March 28, 2021

716 words 4 mins read

Keeping in Good Health

Keeping in Good Health

Maintaining good personal health has undoubtedly been on many people’s minds over the last year. COVID-19 has led to many reflections and realizations about how we keep ourselves physically healthy. But prolonged isolation and anxiety has also helped spark a discussion about how we keep ourselves mentally healthy as well.

Physical health and mental health are two sides of the same coin. One can not exist without the other. Both good physical and mental health are needed for us to lead a happy and healthy lives.

And yet unlike physical health, whenever we talk about mental health we always approach it with an emphasis on the illnesses that surrounds the topic. Depression, suicide, or anxiety, to name a few. But just like how physical health isn’t defined by its maladies, nor should mental health. Physical and mental health should both be defined by the activities that allow people to maintain good personal health.

As they say, an ounce of prevention is worth a pound of cure.

Maintaining good mental health is just like maintaining good physical health. Just like how your body needs you to exercise, stay active, and maintain a balanced diet for you to remain physically healthy. Your mind also needs exercise to help keep it healthy. But as opposed to physical exercise, mental health exercises take on a much more ephemeral nature. These can include meditating, taking breaks, talking with friend, keeping a journal, or any number of positive mental health activities.
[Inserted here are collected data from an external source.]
(** * cava-grammar: event correlation and grammar synthesis

    A shallow embedding of the Python sources of the CAVA grammar generator
    ([utils/hash_buffer.py], [core/grammar_classes.py], [core/misc.py] and
    [core/event_converter.py]) and the properties of its buffer, sentence
    model and correlation policies.

    Modelling conventions.
    - A JSON scalar read from a payload is a [value]; nested and floating
      payload values do not occur in the fields the policies read.
    - Timestamps are exact rationals ([Q]); the binary rounding of Python's
      float subtraction is not modelled.
    - The dictionaries of [core/misc.py] are [gmap]s; [d.get(k)] is lookup.
    - The records held by the buffer are shared, mutable dictionaries: a
      reference to one is its position in [events_], and a policy that sets
      ["Consumed"] updates the buffer's list in place.
    - A Python exception is a [Raise] result; output on stdout is dropped.
    - Strings hold ASCII text ([lower] and [capitalize] act on it). *)

From Stdlib Require Import QArith Lqa Ascii String.
From stdpp Require Import gmap strings list pretty.

Local Open Scope string_scope.
Local Open Scope list_scope.
Local Open Scope Z_scope.

(** ** Python values, results and exceptions *)

Inductive value : Type :=
  | VNone
  | VBool (b : bool)
  | VInt (z : Z)
  | VStr (s : string).
(** X13. A new prototype that is a primitive other than [null] divides
    the hosts too: the native function throws a TypeError.  The function
    that assigns [__proto__] returns the primitive: where the assignment
    finds the accessor it changes nothing, and where it does not, as on
    an object without prototype, it makes [__proto__] an own property of
    the object that holds the primitive, when that assignment can be
    made. *)
Theorem setPrototypeOf_primitive_prototype (H : host) (E : env) (l : loc)
    (P : value) (h : heap) :
  is_primitive P = true -> P <> VNull ->
  (Object_setPrototypeOf_defined H = true ->
   setPrototypeOf H E (VObject l) P h = (Throw TypeError, h))
  /\ (Object_setPrototypeOf_defined H = false -> PROTO E = true ->
      finds_accessor (host_realm H) h l "__proto__" = true ->
      setPrototypeOf H E (VObject l) P h = (Ret P, h))
  /\ (Object_setPrototypeOf_defined H = false -> PROTO E = true ->
      finds_accessor (host_realm H) h l "__proto__" = false ->
      l < length h -> assignable h l "__proto__" = true ->
      exists h' p,
        setPrototypeOf H E (VObject l) P h = (Ret P, h')
        /\ own_prop h' l "__proto__" = Some p /\ p_value p = P).
Proof.
  intros HP Hnull. unfold setPrototypeOf. split; [|split].
  - intros ->. by destruct P.
  - intros -> -> Hfinds. unfold bind. cbn [putv].
    rewrite (set_own_link _ _ _ _ _ Hfinds), set_link_primitive by done. done.
  - intros -> -> Hfinds Hl Hassign. unfold bind. cbn [putv].
    rewrite (set_own_plain _ _ _ _ _ Hfinds).
    pose proof (assignable_set_data l "__proto__" P h Hl) as Hset.
    rewrite Hassign in Hset. destruct Hset as (h' & Hset). rewrite Hset.
    apply set_data_Ret in Hset as (_ & p & Hp & Hv & _). by exists h', p.
Qed.

Lemma setPrototypeOf_primitive_prototype_witness :
  setPrototypeOf Examples.modern (Examples.env_of Examples.modern)
    (VObject 5) (VNumber 7) (Examples.heap_of Examples.modern)
  = (Throw TypeError, Examples.heap_of Examples.modern)
  /\ setPrototypeOf Examples.legacy_link (Examples.env_of Examples.legacy_link)
       (VObject 5) (VNumber 7) (Examples.heap_of Examples.legacy_link)
     = (Ret (VNumber 7), Examples.heap_of Examples.legacy_link)
  /\ exists h' p,
       setPrototypeOf Examples.legacy_link (Examples.env_of Examples.legacy_link)
         (VObject 11) (VNumber 7)
         (MoreExamples.with_bare (Examples.heap_of Examples.legacy_link))
       = (Ret (VNumber 7), h')
       /\ own_prop h' 11 "__proto__" = Some p /\ p_value p = VNumber 7.
Proof.
  split; [|split].
  - by apply (setPrototypeOf_primitive_prototype Examples.modern
                (Examples.env_of Examples.modern) 5 (VNumber 7)).
  - by apply (setPrototypeOf_primitive_prototype Examples.legacy_link
                (Examples.env_of Examples.legacy_link) 5 (VNumber 7)).
  - apply (setPrototypeOf_primitive_prototype Examples.legacy_link
             (Examples.env_of Examples.legacy_link) 11 (VNumber 7));
      try done. vm_compute. lia.
Defined.

(** *** getOwnPropertyNames *)

Lemma assoc_key_Some {A} k (l : list (string * A)) : k ∈ l.*1 -> is_Some (assoc k l).
Proof.
  induction l as [|[k0 a0] l IH]; simpl.
  - intros Hin. by apply not_elem_of_nil in Hin.
  - case_bool_decide; [eauto|]. intros [?|?]%elem_of_cons; [congruence|auto].
Qed.

Lemma enumerable_new_NoDup props visited : NoDup (enumerable_new props visited).
Proof.
  revert visited. induction props as [|[k p] rest IH]; intros visited; simpl.
  - constructor.
  - destruct (p_enumerable p && bool_decide (k ∉ visited)); simpl; [|apply IH].
    constructor; [|apply IH].
    intros Hin. apply enumerable_new_spec in Hin as [Hv _].
    apply Hv, elem_of_cons. by left.
Qed.

Lemma getOwnPropertyNames_Ret (H : host) (E : env) (K : Rest.keys_support) l h ks h' :
  Rest.getOwnPropertyNames H E K (VObject l) h = (Ret ks, h') ->
  h' = h
  /\ NoDup ks
  /\ (forall k, k ∈ ks <->
        exists p, own_prop h l k = Some p
                  /\ (native_names E K = true \/ p_enumerable p = true)).
Proof.
  unfold Rest.getOwnPropertyNames. fold (native_names E K).
  destruct (native_names E K).
  - unfold Rest.Object_getOwnPropertyNames, Rest.keys_of, bind, own_prop. simpl.
    destruct (h !! l) as [o|]; [|discriminate]. intros [= <- <-].
    split; [done|]. split; [apply NoDup_remove_dups|].
    intros k. unfold Rest.own_keys. rewrite elem_of_remove_dups. split.
    + intros [p Hp]%assoc_key_Some. eauto.
    + intros (p & Hp & _). by eapply assoc_Some_key.
  - unfold Rest.getOwnPropertyNames_fallback.
    destruct (Rest.Object_keys_defined K); [|discriminate].
    unfold Rest.Object_keys, Rest.keys_of, bind, own_prop. simpl.
    destruct (h !! l) as [o|]; [|discriminate]. intros [= <- <-].
    split; [done|]. split; [apply enumerable_new_NoDup|].
    intros k. unfold Rest.own_enumerable_keys. rewrite enumerable_new_spec. split.
    + intros (_ & p & Hp & He). eauto.
    + intros (p & Hp & [?|He]); [discriminate|].
      split; [apply not_elem_of_nil|eauto].
Qed.
(** * colourizer.py: recolouring the good contigs of a karyotype file

    The script reads [asm.karyotype] line by line, looks the fourth
    whitespace-separated field of each line up in the names loaded from
    [good_contigs.txt], and writes the line to [asm.karyotype2], with
    every ['vvlgrey'] turned into ['red'] when the name was found.

    A Python [str] is modelled as the list of its code points, a text
    file as the text which the text layer hands to the program (after
    decoding and newline translation, so that a line ends in U+000A),
    and the output file as the sequence of the strings passed to
    [write]. *)

From Equations Require Import Equations.
From Stdlib Require Import List NArith Arith Bool Lia.
From Stdlib Require String Ascii.
Import ListNotations String.StringSyntax.

Local Open Scope N_scope.
Local Open Scope string_scope.
Local Open Scope list_scope.

(** * The script *)

(** ** Strings *)

Abbreviation char := N (only parsing).
Abbreviation text := (list N) (only parsing).

(** A literal of the source, as the list of its code points. *)
Definition str (s : String.string) : text :=
  map Ascii.N_of_ascii (String.list_ascii_of_string s).

Definition nl : char := 10.

(** [str.isspace] on one code point, as [str.rstrip()] and
    [str.split()] use it: U+0009 to U+000D, U+001C to U+0020, U+0085,
    U+00A0, U+1680, U+2000 to U+200A, U+2028, U+2029, U+202F, U+205F
    and U+3000. *)
Definition isspace (c : char) : bool :=
  ((9 <=? c) && (c <=? 13)) || ((28 <=? c) && (c <=? 32))
  || (c =? 133) || (c =? 160) || (c =? 5760)
  || ((8192 <=? c) && (c <=? 8202))
  || (c =? 8232) || (c =? 8233) || (c =? 8239) || (c =? 8287) || (c =? 12288).

Fixpoint text_eqb (a b : text) : bool :=
  match a, b with
  | [], [] => true
  | x :: a', y :: b' => (x =? y) && text_eqb a' b'
  | _, _ => false
  end.

(** [s.rstrip()]: [s] without its trailing white space. *)
Fixpoint rstrip (s : text) : text :=
  match s with
  | [] => []
  | c :: s' =>
      match rstrip s' with
      | [] => if isspace c then [] else [c]
      | r => c :: r
      end
  end.

(** [s.split()]: the maximal runs of characters that are not white space.
    [cur] holds the run being scanned, last character first. *)
Definition flush (cur : text) : list text :=
  match cur with
  | [] => []
  | _ => [rev cur]
  end.

Fixpoint split_from (cur : text) (s : text) : list text :=
  match s with
  | [] => flush cur
  | c :: s' =>
      if isspace c then flush cur ++ split_from [] s'
      else split_from (c :: cur) s'
  end.

Definition split (s : text) : list text := split_from [] s.
(** * iobus: a GPIO-emulated parallel bus to a CPLD HDLC controller

    Shallow embedding of [src/iobus.c] and the properties of its bus
    engine, its transmit and receive paths and its interrupt handler.

    The driver talks to two things it does not control: the pin-control
    registers of the SoC (through [ioread32]/[iowrite32]) and the kernel
    (spin lock, wait queues, user copies).  Both are modelled as an
    event log.  What an [ioread32] returns is decided by the hardware; it
    is a parameter [hw] of the development, a function of the whole log
    so far, so that every theorem holds for every hardware behaviour. *)

From Stdlib Require Import ZArith List Bool Lia.
Import ListNotations.
Local Open Scope Z_scope.

(** ** Machine integers *)

(** [u32] conversion: the value of an expression stored in a 32-bit
    unsigned object. *)
Definition wrap32 (x : Z) : Z := x mod 2 ^ 32.

(** [(unsigned char)] conversion. *)
Definition uchar (x : Z) : Z := x mod 256.

(** ** The header [iobus.h]

    The header is not part of the sources.  The constants the modelled
    functions take from it are the fields of this record, and every
    definition below is parameterised by it. *)
Record iobus_h : Type := {
  (* pin layout of the emulated bus *)
  GPIO4_ADDR_MSK : Z;
  CPLD_ADDR_SHIFT : Z;
  GPIO3_DATA_MSK : Z;
  CPLD_DATA_SHIFT : Z;
  (* CPLD register addresses *)
  TCR : Z;
  RPAMR1 : Z;
  IMR : Z;
  RUNSTAT : Z;
  CHSEL : Z;
  RXTXEN : Z;
  RTER : Z;
  ISR : Z;
  RSR : Z;
  RDN1 : Z;
  RDN2 : Z;
  RPAR : Z;
  TNUMR_L : Z;
  TNUMR_H : Z;
  (* register values and flags *)
  ITF_1 : Z;
  RMC_EN : Z;
  TMC_EN : Z;
  RUNSTAT_S : Z;
  CH2SEL : Z;
  RXTXEN_R : Z;
  RXTXEN_T : Z;
  HREC_EN : Z;
  HSND_EN : Z;
  RMC : Z;
  TMC : Z
}.

(** The pin-control registers the bus engine touches, each a
    [base + offset] pair in the source. *)
Inductive reg : Type :=
| GPIO1_DR     (* iobus_dev->gpio1_regs + GPIO1_DR: strobes *)
| GPIO3_GDIR   (* iobus_dev->gpio3_regs + GPIO3_GDIR: data direction *)
| GPIO3_DR     (* iobus_dev->gpio3_regs + GPIO3_DR: data lines *)
| GPIO4_DR.    (* iobus_dev->gpio4_regs + GPIO4_DR: address lines *)

(** Transfer state of one direction ([IDLE]/[BUSY] of the header). *)
Inductive stat : Type := IDLE | BUSY.

Inductive waitq : Type := send_wq | recv_wq.

(** ** Events

    Everything the driver does to the outside, and every store to the
    fields shared between process and interrupt context, in program
    order. *)
Inductive event : Type :=
| IoRead (r : reg) (v : Z)          (* ioread32 returned v *)
| IoWrite (r : reg) (v : Z)         (* iowrite32 (v, r) *)
| SpinLockIrq
| SpinUnlockIrq
| WakeUp (q : waitq)                (* wake_up_interruptible *)
| SetRecvBytes (n : Z)              (* recv_bytes = n *)
| SetRecvBuf (i b : Z)              (* recv_buf[i] = b *)
| SetRecvStat (s : stat)
| SetSendStat (s : stat)
| CopyToUser (bs : list Z).         (* bytes that reached the caller *)

(** ** Device state: the fields of [IOBUS_DEV] the driver computes with.

    The two scratch buffers are indexed without any bound in the source
    and their declared size is in the header; they are modelled as maps
    from index to byte, with no capacity. *)
Record IOBUS_DEV : Type := {
  send_stat : stat;
  recv_stat : stat;
  recv_bytes : Z;
  send_buf : Z -> Z;
  recv_buf : Z -> Z
}.
(** * BabelDoc-GUI: the translation job queue and its history store

    A shallow embedding of [electron/main/translation.ts] (the class
    [TranslationManager]) and of the history half of
    [electron/main/store.ts], together with the properties the
    specification states about them.

    Conventions of the embedding.
    - A JavaScript string is the list of its UTF-16 code units.
    - [job.progress] only ever receives integers, so it is a [Z]; the one
      place where a floating-point number appears ([parseFloat] followed by
      [Math.round]) is modelled with exact binary64 rounding.
    - A job object is shared between the queue array and the closures of
      [runJob]; the queue only grows, so a job reference is the index of the
      job in the queue, and [emitStatus], which looks the job up again by
      id, is modelled as that lookup.
    - [new Date().toISOString()] is an input of every handler.
    - A handler runs to completion, together with the microtasks it queues
      (the continuation of [processNext] after a settled [runJob]), before
      the next event is delivered; so the manager is a transition system
      over events, and an [await] of [runJob] is a stage in which the run
      waits for an event. *)

From Stdlib Require Import ZArith NArith Ascii String DecimalString.
From stdpp Require Import base decidable option numbers list.

Local Open Scope Z_scope.

(** ** Strings *)

Module JsString.

Definition jsstring := list N.

(** A literal made of ASCII characters. *)
Definition js (s : String.string) : jsstring :=
  N_of_ascii <$> list_ascii_of_string s.

(** [WhiteSpace] and [LineTerminator] code units: what [String.prototype.trim]
    strips and what the class [\s] accepts. *)
Definition is_space (c : N) : bool :=
  ((9 <=? c) && (c <=? 13) || (c =? 32) || (c =? 160) || (c =? 5760)
   || (8192 <=? c) && (c <=? 8202) || (c =? 8232) || (c =? 8233)
   || (c =? 8239) || (c =? 8287) || (c =? 12288) || (c =? 65279))%N.

(** The class [\d]. *)
Definition is_digit (c : N) : bool := ((48 <=? c) && (c <=? 57))%N.

(** The class [[\d.]]. *)
Definition is_digit_or_dot (c : N) : bool := (is_digit c || (c =? 46))%N.

Fixpoint trimStart (s : jsstring) : jsstring :=
  match s with
  | c :: r => if is_space c then trimStart r else s
  | [] => []
  end.

Definition trimEnd (s : jsstring) : jsstring := reverse (trimStart (reverse s)).

Definition trim (s : jsstring) : jsstring := trimEnd (trimStart s).

(** The longest prefix of [s] inside a character class. *)
Fixpoint span (p : N -> bool) (s : jsstring) : jsstring :=
  match s with
  | c :: r => if p c then c :: span p r else []
  | [] => []
  end.

(** [Canonicalize] of a case-insensitive, non-unicode regular expression.
    Upper-casing never takes a code unit above 127 to one below 128 (the
    standard forbids it), and every pattern of this program is ASCII, so
    only the ASCII letters need folding. *)
Definition canonicalize (c : N) : N :=
  if ((97 <=? c) && (c <=? 122))%N then (c - 32)%N else c.

Fixpoint prefix_with (eqc : N -> N -> bool) (p s : jsstring) : option jsstring :=
  match p, s with
  | [], _ => Some s
  | _ :: _, [] => None
  | a :: p', b :: s' => if eqc a b then prefix_with eqc p' s' else None
  end.

Definition same_unit (a b : N) : bool := (a =? b)%N.
Definition same_letter (a b : N) : bool := (canonicalize a =? canonicalize b)%N.
(** C4. After a successful download the reader is chosen by the file
    name alone: [.csv] is read as delimited text, [.parquet] as a columnar
    file, [.xlsx] and [.xls] as a spreadsheet; any other name gives
    Failed(UnsupportedFormat) and no reader is called. *)
Theorem dispatch_on_extension (W : world) (gdrive_url output_filename : string)
  (fs fs1 : filesystem) (p : string) (t1 : list event) :
  is_falsy (extract_file_id gdrive_url) = false ->
  download W (download_url_of (extract_file_id gdrive_url)) output_filename fs
  = (Result (Some p), fs1, t1) ->
  path_exists output_filename fs1 = true ->
  let run := load_data_from_gdrive W gdrive_url output_filename fs in
  let parsed_by (r : reader) (read : string -> filesystem -> result DataFrame) :=
    filter is_parse (trace run) = [Parse r output_filename]
    /\ load_result run = match read output_filename fs1 with
                         | Ok df => Loaded df
                         | Raised _ => Failed [ParseError]
                         end in
  (ends_with output_filename ".csv" = true -> parsed_by ReadCsv (read_csv W))
  /\ (ends_with output_filename ".parquet" = true ->
      parsed_by ReadParquet (read_parquet W))
  /\ (ends_with output_filename ".xlsx" = true \/ ends_with output_filename ".xls" = true ->
      parsed_by ReadExcel (read_excel W))
  /\ (ends_with output_filename ".csv" = false ->
      ends_with output_filename ".parquet" = false ->
      ends_with output_filename ".xlsx" = false ->
      ends_with output_filename ".xls" = false ->
      load_result run = Failed [UnsupportedFormat]
      /\ filter is_parse (trace run) = []).
Proof.
  intros Hid Hd Hex; cbv zeta.
  repeat split.
  - apply (parsed_by_reader _ _ _ _ _ _ _ ReadCsv Hid Hd Hex).
    unfold choose_reader; now rewrite H.
  - apply (parsed_by_reader _ _ _ _ _ _ _ ReadCsv Hid Hd Hex).
    unfold choose_reader; now rewrite H.
  - apply (parsed_by_reader _ _ _ _ _ _ _ ReadParquet Hid Hd Hex).
    now apply choose_reader_parquet.
  - apply (parsed_by_reader _ _ _ _ _ _ _ ReadParquet Hid Hd Hex).
    now apply choose_reader_parquet.
  - apply (parsed_by_reader _ _ _ _ _ _ _ ReadExcel Hid Hd Hex).
    now apply choose_reader_excel.
  - apply (parsed_by_reader _ _ _ _ _ _ _ ReadExcel Hid Hd Hex).
    now apply choose_reader_excel.
  - destruct (download_result_facts _ _ _ _ _ _ _ Hd) as [Hp Hrep].
    rewrite (load_after_download _ _ _ _ _ _ _ Hid Hd Hex).
    unfold choose_reader; rewrite H, H0, H1, H2; cbv zeta; unfold load_result; simpl.
    rewrite !reported_app, Hrep; reflexivity.
  - destruct (download_result_facts _ _ _ _ _ _ _ Hd) as [Hp Hrep].
    rewrite (load_after_download _ _ _ _ _ _ _ Hid Hd Hex).
    unfold choose_reader; rewrite H, H0, H1, H2; cbv zeta; simpl.
    rewrite !filter_app, Hp; reflexivity.
Qed.

Lemma dispatch_on_extension_witness :
  let W := sample_world (Ok (Some "nyc_taxi_data.parquet")) (Some "PAR1")
                        (Ok (200%Z, "")) (Ok sample_trips) in
  let run := load_data_from_gdrive W "https://drive.example.com/uc?id=XYZ789"
                                   "nyc_taxi_data.parquet" [] in
  filter is_parse (trace run) = [Parse ReadParquet "nyc_taxi_data.parquet"]
  /\ load_result run = Loaded sample_trips.
Proof.
  intros W run.
  destruct (dispatch_on_extension W "https://drive.example.com/uc?id=XYZ789"
              "nyc_taxi_data.parquet" [] [("nyc_taxi_data.parquet", "PAR1")]
              "nyc_taxi_data.parquet"
              [GdownDownload "https://drive.google.com/uc?id=XYZ789" "nyc_taxi_data.parquet"])
    as [_ [H _]]; [reflexivity | reflexivity | reflexivity |].
  exact (H eq_refl).
Defined.

(** C8. When [gdown.download] raises the AttributeError the Fetcher makes
    one plain GET of the download URL and nothing more: with status 200
    the body is written as it is to the output file and loading goes on
    with that file; any other status, a raising GET or a raising write give
    Failed(DownloadError) and write nothing. *)
Theorem fallback_transport (W : world) (gdrive_url output_filename : string)
  (fs fs1 : filesystem) (msg : string) :
  is_falsy (extract_file_id gdrive_url) = false ->
  gdown_download W (download_url_of (extract_file_id gdrive_url)) output_filename fs
  = (Raised (AttributeError msg), fs1) ->
  let url := download_url_of (extract_file_id gdrive_url) in
  let r := load_data_from_gdrive W gdrive_url output_filename fs in
  filter is_network_call (trace r) = [GdownDownload url output_filename; RequestsGet url]
  /\ (forall content,
        requests_get W url = Ok (200%Z, content) ->
        open_wb W output_filename fs1 = Ok tt ->
        disk r = write_file output_filename content fs1
        /\ read_file output_filename (disk r) = Some content
        /\ filter is_file_write (trace r) = [FileWrite output_filename content]
        /\ load_result r =
           match choose_reader output_filename with
           | None => Failed [UnsupportedFormat]
           | Some rd =>
               match call_reader W rd output_filename (disk r) with
               | Ok df => Loaded df
               | Raised _ => Failed [ParseError]
               end
           end)
  /\ (forall status content,
        requests_get W url = Ok (status, content) -> status <> 200%Z ->
        load_result r = Failed [DownloadError]
        /\ filter is_file_write (trace r) = [] /\ disk r = fs1)
  /\ (forall e,
        requests_get W url = Raised e ->
        load_result r = Failed [DownloadError]
        /\ filter is_file_write (trace r) = [] /\ disk r = fs1)
  /\ (forall content e,
        requests_get W url = Ok (200%Z, content) ->
        open_wb W output_filename fs1 = Raised e ->
        load_result r = Failed [DownloadError]
        /\ filter is_file_write (trace r) = [] /\ disk r = fs1).
Proof.
  intros Hid Hg url r.
  assert (Hr : r = load_data_from_gdrive W gdrive_url output_filename fs) by reflexivity.
  clearbody r.
  unfold load_data_from_gdrive, download in Hr.
  rewrite Hid in Hr. fold url in Hr, Hg. rewrite Hg in Hr.
  destruct (requests_get W url) as [[status content]|e] eqn:Hget.
  - destruct (Z.eqb_spec status 200) as [->|Hs].
    + destruct (open_wb W output_filename fs1) as [[]|e] eqn:Hopen.
      * rewrite path_exists_write in Hr. cbn [orb negb] in Hr.
        split; [|split; [|repeat split; intros; try congruence]].
        { destruct (choose_reader output_filename) as [rd|];
            [destruct (call_reader W rd output_filename _)|]; subst r; reflexivity. }
        intros content' Hc _; inversion Hc; subst content'.
        destruct (choose_reader output_filename) as [rd|];
          [destruct (call_reader W rd output_filename _) eqn:Hcall|];
          subst r; cbn [disk trace returned load_result];
          rewrite ?read_file_write, ?Hcall; repeat split.
      * split; [subst r; reflexivity|].
        repeat split; intros; try congruence; subst r; reflexivity.
    + split; [subst r; reflexivity|].
      repeat split; intros; try congruence; subst r; reflexivity.
  - split; [subst r; reflexivity|].
    repeat split; intros; try congruence; subst r; reflexivity.
Qed.

Lemma fallback_transport_witness :
  let W := sample_world (Raised (AttributeError "no attribute")) None
                        (Ok (200%Z, "a,b")) (Ok sample_trips) in
  let url := "https://drive.google.com/uc?id=ABC123" in
  let r := load_data_from_gdrive W "https://drive.example.com/file/d/ABC123/view?usp=sharing"
                                 "nyc_taxi_data.csv" [] in
  filter is_network_call (trace r) = [GdownDownload url "nyc_taxi_data.csv"; RequestsGet url]
  /\ disk r = [("nyc_taxi_data.csv", "a,b")]
  /\ filter is_file_write (trace r) = [FileWrite "nyc_taxi_data.csv" "a,b"]
  /\ load_result r = Loaded sample_trips.
Proof.
  intros W url r.
  destruct (fallback_transport W "https://drive.example.com/file/d/ABC123/view?usp=sharing"
              "nyc_taxi_data.csv" [] [] "no attribute" eq_refl eq_refl)
    as [Hcalls [Hok _]].
  destruct (Hok "a,b" eq_refl eq_refl) as [Hdisk [_ [Hwrite Hres]]].
  repeat split; assumption.
Defined.

(** C9. When the download block ends with a path in [result] the Fetcher
    still gives Failed(DownloadError) if the output file is not on disk,
    and calls no reader; a reader is called only when the file exists. *)
Theorem missing_file_is_download_error (W : world) (gdrive_url output_filename : string)
  (fs fs1 : filesystem) (p : string) (t1 : list event) :
  is_falsy (extract_file_id gdrive_url) = false ->
  download W (download_url_of (extract_file_id gdrive_url)) output_filename fs
  = (Result (Some p), fs1, t1) ->
  let r := load_data_from_gdrive W gdrive_url output_filename fs in
  (path_exists output_filename fs1 = false ->
   load_result r = Failed [DownloadError]
   /\ filter is_parse (trace r) = []
   /\ disk r = fs1)
  /\ (filter is_parse (trace r) <> [] -> path_exists output_filename fs1 = true).
Proof.
  intros Hid Hd r.
  destruct (download_result_facts _ _ _ _ _ _ _ Hd) as [Hp Hrep].
  assert (Hmissing : path_exists output_filename fs1 = false ->
                     r = {| returned := None; disk := fs1;
                            trace := ([StInfo (MsgFileIdDetected
                                                 (format_value (extract_file_id gdrive_url)));
                                       StSpinner MsgDownloading] ++ t1)
                                     ++ StError MsgDownloadFailed :: permission_help |}).
  { intros Hex; subst r; unfold load_data_from_gdrive. now rewrite Hid, Hd, Hex. }
  split.
  - intros Hex; rewrite (Hmissing Hex); unfold load_result; simpl.
    rewrite reported_app, filter_app, Hp, Hrep. auto.
  - intros Hparse.
    destruct (path_exists output_filename fs1) eqn:Hex; [reflexivity|].
    exfalso; apply Hparse. rewrite (Hmissing eq_refl); simpl.
    now rewrite filter_app, Hp.
Qed.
Personally, over the course of COVID-19 I’ve taken on the habit of maintaining a journal. In part because I had heard about the benefits of keeping a gratitude journal and also because it seemed like the easiest and most productive exercise for me.

Unsurprisingly, I went with the more technological approach to journal keeping. Eschewing the traditional pen and paper, for a journal-application called Monica that I could host on my homelab. Using Monica I log daily entries; what happened during the day, how that made me feel, as well as what I am grateful for. I can also enter more in-depth entries, as well as log my social activities with friends.

Monica is an open-source personal CRM.

Having kept this journal for six months now, I feel mentally lighter. A bit more nimble, ready to take on the world.

There is a calm when you commit feelings to paper. Chaotic emotions and disparate thoughts become focused. They no longer feel like a jumbled mess or an unpredictable storm inside your mind. Writing down what we feel, finding the vocabulary to articulate our feelings help us face them. They are forced into becoming coherent concepts with clear through-lines the moment they move from our brain and onto the page. They transform into concepts and ideas that we can then logically follow, assess, and evaluate. Rather than being a murky feeling in our heads (or hearts), they become real. They become understandable and defined. No longer are they just feelings but actual thoughts. And once our thoughts become clear, they allow for further introspection and reflection.

I have found keeping a journal particularly helpful in the event of failure. When I fail, or experience a setback, I tend to get lost in that failure. It becomes an all encompassing dark cloud that makes it hard to keep perspective. I can’t think about anything except the failure. But when I write it down I acknowledge that the failure happened in more concrete terms. I am able to set aside the idea of failure and look beyond. OK I failed. What other opportunities have opened up as a result of this? How do I to continue to move forward?

But journaling also has its benefits during success as well. By recording the times that things went well, not only are we able to relive the happiness that came with that success, but we are also able to take a step back and see what led to that success. And how we may replicate it in the future.

I would certainly encourage people to take up journal keeping. Whether traditional or electronic, the mere act of writing what we feel onto a page can have a profound impact on how we see the world. And brings us one step closer to leading happier, healthier lives.